Anyway, as I was reading, I thought, how wonderful of Picasso to distill the secret of art into a single sentence: “Learn the rules like a pro, so you can break them like an artist.”

Qur`ān breaks rules, sometimes. Sometimes its rhyme delays, its poetry breaks, its topics travel offbeat and romp on the fringes of mystery. While most writing rebels break rules for attention, Qur`ān does so with purpose. And what unfolds before us is quite revelatory. Let me show you: “We have certainly guided him upon the path, whether he be shākir (grateful) or kafūr (most disbelieving).” (al-`Insān)

إنا هدينٰه السبيل إما شاكراً وإما كفوراً ⠀⠀⠀ ⠀

Listen for the break in end-rhyme: Shākir. Kafūr. Both the mufassir and the poet will ask, why not use “shakūr” and “kafūr” to create a poetic parallel? After all, the Qur`ān is all for assonance. Something doesn’t settle. Scholars say that had Allah used the word “shakūr,” He would have held humans to an impossible standard. You see, “shakūr” is the hyperbolic version of “shākir.” It conjures images of the perfectly grateful, the perpetually thankful, a person who projects shukr both thoroughly and completely all day every day day and night no breaks. That is not the human.
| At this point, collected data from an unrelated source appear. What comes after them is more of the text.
(* ===== verification/Coordinator.v ===== *)
(** The KV cache coordinators of src/vllm/v1/core/kv_cache_coordinator.py:
    they run the managers of all KV cache groups over the shared block pool
    and combine their prefix-cache hits. *)
From Stdlib Require Import ZArith Lia Ascii String.
From stdpp Require Import numbers gmap strings list.
From S2P Require Import Prelude FreeQueue Request BlockHash BlockPool KVSpec SingleType.

Open Scope Z_scope.

(** ** State *)

(** What [HybridKVCacheCoordinator.verify_and_split_kv_cache_groups] computes. *)
Record HybridInfo := mkHybrid {
  full_attention_group_ids : list Z;
  other_group_ids : list Z;
  full_attention_spec : KVCacheSpec;
  other_spec : KVCacheSpec;
  other_attention_cls : ManagerClass;
  full_attn_first : bool
}.

(** The three concrete coordinators. *)
Inductive CoordKind :=
| NoPrefixCache
| Unitary (spec : KVCacheSpec) (block_size dcp_world_size : Z)
| Hybrid (info : HybridInfo).

Record KVCacheCoordinator := mkCoord {
  coord_kind : CoordKind;
  coord_groups : list KVCacheGroupSpec;
  coord_max_model_len : Z;
  coord_enable_caching : bool;
  coord_use_eagle : bool;
  block_pool : BlockPool;
  single_type_managers : list SingleTypeKVCacheManager
}.

Definition set_state (ms : list SingleTypeKVCacheManager) (P : BlockPool) (c : KVCacheCoordinator)
  : KVCacheCoordinator :=
  mkCoord (coord_kind c) (coord_groups c) (coord_max_model_len c) (coord_enable_caching c)
    (coord_use_eagle c) P ms.

(** ** Construction *)

(** One iteration of the group split: the specifications seen so far and the
    identifiers of the groups of each type. *)
Definition split_group (s : option KVCacheSpec * option KVCacheSpec * list Z * list Z)
  (ig : Z * KVCacheGroupSpec) : result (option KVCacheSpec * option KVCacheSpec * list Z * list Z) :=
  let '(full, other, full_ids, other_ids) := s in
  let '(i, g) := ig in
  if is_full (kv_cache_spec g) then
    _ ← match full with None => Ok tt | Some f => assert_ (bool_decide (f = kv_cache_spec g)) end;
    Ok (Some (default (kv_cache_spec g) full), other, full_ids ++ [i], other_ids)
  else
    _ ← match other with None => Ok tt | Some f => assert_ (bool_decide (f = kv_cache_spec g)) end;
    Ok (full, Some (default (kv_cache_spec g) other), full_ids, other_ids ++ [i]).

Definition enumerate {A} (l : list A) : list (Z * A) :=
  zip (Z.of_nat <$> seq 0 (length l)) l.

Definition list_max (l : list Z) : Z := match l with [] => 0 | x :: l' => foldr Z.max x l' end.
Definition list_min (l : list Z) : Z := match l with [] => 0 | x :: l' => foldr Z.min x l' end.

(** [verify_and_split_kv_cache_groups]. *)
Definition verify_and_split_kv_cache_groups (groups : list KVCacheGroupSpec)
  (ms : list SingleTypeKVCacheManager) (caching : bool) : result HybridInfo :=
  split ← foldM split_group (None, None, [], []) (enumerate groups);
  let '(full, other, full_ids, other_ids) :=
    (split : option KVCacheSpec * option KVCacheSpec * list Z * list Z) in
  full ← get_or AssertionError full;
  other ← get_or AssertionError other;
  first_other ← pyindex other_ids 0;
  m ← pyindex ms first_other;
  _ ← (if caching then assert_ (spec_block_size other mod spec_block_size full =? 0) else Ok tt);
  first ← (if list_max full_ids <? list_min other_ids then Ok true
           else if list_max other_ids <? list_min full_ids then Ok false
           else Err ValueError);
  Ok (mkHybrid full_ids other_ids full other (mgr_class m) first).

(** [get_kv_cache_coordinator] with the constructors it calls. *)
Definition get_kv_cache_coordinator (cfg : KVCacheConfig) (max_model_len : Z)
  (use_eagle caching events use_int : bool) (dcp_world_size : Z) : result KVCacheCoordinator :=
  let groups := kv_cache_groups cfg in
  P ← pool_init (num_blocks cfg) caching events use_int;
  ms ← mapM_res (fun ig => get_manager_for_kv_cache_spec (kv_cache_spec ig.2) ig.1 dcp_world_size)
         (enumerate groups);
  kind ←
    (if negb caching then Ok NoPrefixCache
     else match groups with
     | [g] =>
         let bs := spec_block_size (kv_cache_spec g) in
         Ok (Unitary (kv_cache_spec g) (if 1 <? dcp_world_size then bs * dcp_world_size else bs) dcp_world_size)
     | _ =>
         _ ← assert_ (dcp_world_size =? 1);
         info ← verify_and_split_kv_cache_groups groups ms caching;
         Ok (Hybrid info)
     end);
  Ok (mkCoord kind groups max_model_len caching use_eagle P ms).

(** ** Operations over all managers *)

Definition is_cross (m : SingleTypeKVCacheManager) : bool :=
  bool_decide (mgr_class m = CrossAttentionManager).

(** [get_num_blocks_to_allocate]: the sum over the managers; cross attention
    counts encoder tokens and no computed blocks. *)
Definition coord_num_blocks (rid : string) (num_tokens : Z) (new_computed_blocks : list (list bptr))
  (num_encoder_tokens : Z) (c : KVCacheCoordinator) : result Z :=
  foldM (fun total im =>
    n ← (if is_cross im.2 then
           SingleType.get_num_blocks_to_allocate im.2 (block_pool c) rid num_encoder_tokens []
         else
           blks ← pyindex new_computed_blocks im.1;
           SingleType.get_num_blocks_to_allocate im.2 (block_pool c) rid num_tokens blks);
    Ok (total + n)) 0 (enumerate (single_type_managers c)).

(** Run an operation of every manager in turn, threading the pool. *)
Fixpoint each_manager (f : SingleTypeKVCacheManager -> BlockPool -> result (SingleTypeKVCacheManager * BlockPool))
  (ms : list SingleTypeKVCacheManager) (P : BlockPool) : result (list SingleTypeKVCacheManager * BlockPool) :=
  match ms with
  | [] => Ok ([], P)
  | m :: ms' =>
      '(m, P) ← f m P;
      '(ms', P) ← each_manager f ms' P;
      Ok (m :: ms', P)
  end.

Definition coord_each (f : SingleTypeKVCacheManager -> BlockPool -> result (SingleTypeKVCacheManager * BlockPool))
  (c : KVCacheCoordinator) : result KVCacheCoordinator :=
  '(ms, P) ← each_manager f (single_type_managers c) (block_pool c);
  Ok (set_state ms P c).

Definition coord_save (rid : string) (new_computed_blocks : list (list bptr)) (c : KVCacheCoordinator)
  : result KVCacheCoordinator :=
  ms ← mapM_res (fun im =>
         blks ← pyindex new_computed_blocks im.1;
         SingleType.save_new_computed_blocks rid blks im.2) (enumerate (single_type_managers c));
  Ok (set_state ms (block_pool c) c).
Our gratitude fritters when things “go wrong.” It slips into a susurrus when we wish we had more, or when what we expect to happen passes us, when fate unfolds despite our longings.

When we wish.
When we wish.
When we wish.

Allah recognizes this. So He breaks the poetic parallel, He skips the assonance and introduces a more humble version of the grateful human: the shākir. Because even if we were to enumerate a single niʿmah from Allah, a single gift, we would never be able to do it. The shākir tries… He tries.